Are the body diagonals of a cube perpendicular?

A diagonal of a cube is a segment joining two points that are not the endpoints of an edge. The final edge is perpendicular in particular to the longest diagonal of the previous cube, and these two segments form the two sides of a right triangle having the longest diagonal of the new cube as its hypotenuse.

### What is the angle between two intersecting body diagonals of a cube a body diagonal connects two corners and passes through the interior of the cube?

The two diagonals cross at 90 degrees.
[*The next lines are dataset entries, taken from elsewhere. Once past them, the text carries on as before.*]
Lemma split_join (d : N) (rest : list pystr) :
  forall p, (forall q, q ∈ p :: rest -> d ∉ q) ->
            split (join [d] (p :: rest)) [d] = p :: rest.
Proof.
  unfold split. induction rest as [|q rest IH]; intros p Hclean.
  - cbn [join]. rewrite split_go_clean; [reflexivity|]. apply Hclean. left.
  - change (join [d] (p :: q :: rest)) with (p ++ d :: join [d] (q :: rest)).
    rewrite split_go_first by (apply Hclean; left). cbn [rev app].
    rewrite IH; [reflexivity|]. intros x Hx. apply Hclean. right. exact Hx.
Qed.

Lemma split_go_length (d : N) (s : pystr) :
  forall cur, length (split_go [d] s cur 0)
              = S (length (List.filter (N.eqb d) s)).
Proof.
  induction s as [|c s IH]; intros cur; cbn [split_go List.filter]; [reflexivity|].
  cbn [is_prefix]. unfold code_eqb. destruct (N.eqb d c); cbn [andb length Nat.sub].
  - rewrite IH. reflexivity.
  - apply IH.
Qed.

Lemma creds_pairs_some (pairs : list (list pystr)) :
  is_Some (creds_pairs pairs) <-> Forall (fun pair => length pair = 2%nat) pairs.
Proof.
  induction pairs as [|pair pairs IH]; cbn [creds_pairs].
  - split; [constructor|eexists; reflexivity].
  - destruct pair as [|k [|v [|x pair]]].
    + split; [intros [? H]; discriminate H|intros H; inversion H; discriminate].
    + split; [intros [? H]; discriminate H|intros H; inversion H; discriminate].
    + destruct (creds_pairs pairs) as [l|].
      * split; [|eexists; reflexivity]. intros _. constructor; [reflexivity|].
        apply IH. eexists. reflexivity.
      * split; [intros [? H]; discriminate H|].
        intros H. inversion H as [|? ? _ Hrest]. apply IH in Hrest as [? Hrest].
        discriminate Hrest.
    + split; [intros [? H]; discriminate H|intros H; inversion H; discriminate].
Qed.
You might intuitively guess that two diagonals of a cube, each running from one corner of the cube to its opposite corner and crossing in the center, would also cross at right angles.

How to find the main diagonal of a cube?

If we assume the cube has unit side length and lies in the first octant with faces parallel to the coordinate planes and one vertex at the origin, then the the vector ( 1, 1, 0) describes a diagonal of a face, and the vector ( 1, 1, 1) describes the skew diagonal. Thanks for contributing an answer to Mathematics Stack Exchange!

#### What’s the angle between the corners of a cube?

I was told it was 90 degrees, but then others say it is about 35.26 degrees. Now I am unsure which one it is. It depends on what you mean by the skew diagonal. Consider the cube with corners at ( x, y, z) where each element is either zero or one. In particular, one diagonal is 0 = ( 0, 0, 0) to u = ( 1, 1, 1).

How to find the angle between two diagonals?

On the other hand, if you mean a skew diagonal such as the diagonal from ( 1, 0, 0) and ( 0, 1, 0), then that vector of that diagonal is w = ( − 1, 1, 0), and u ⋅ w = 0 so the two angles are perpendicular.

## What is the inverse cosine of a skew diagonal?

In particular, one diagonal is 0 = ( 0, 0, 0) to u = ( 1, 1, 1). Now it depends on what you mean by a “skew diagonal.” The inverse cosine of that value is approximately 35.26 degrees.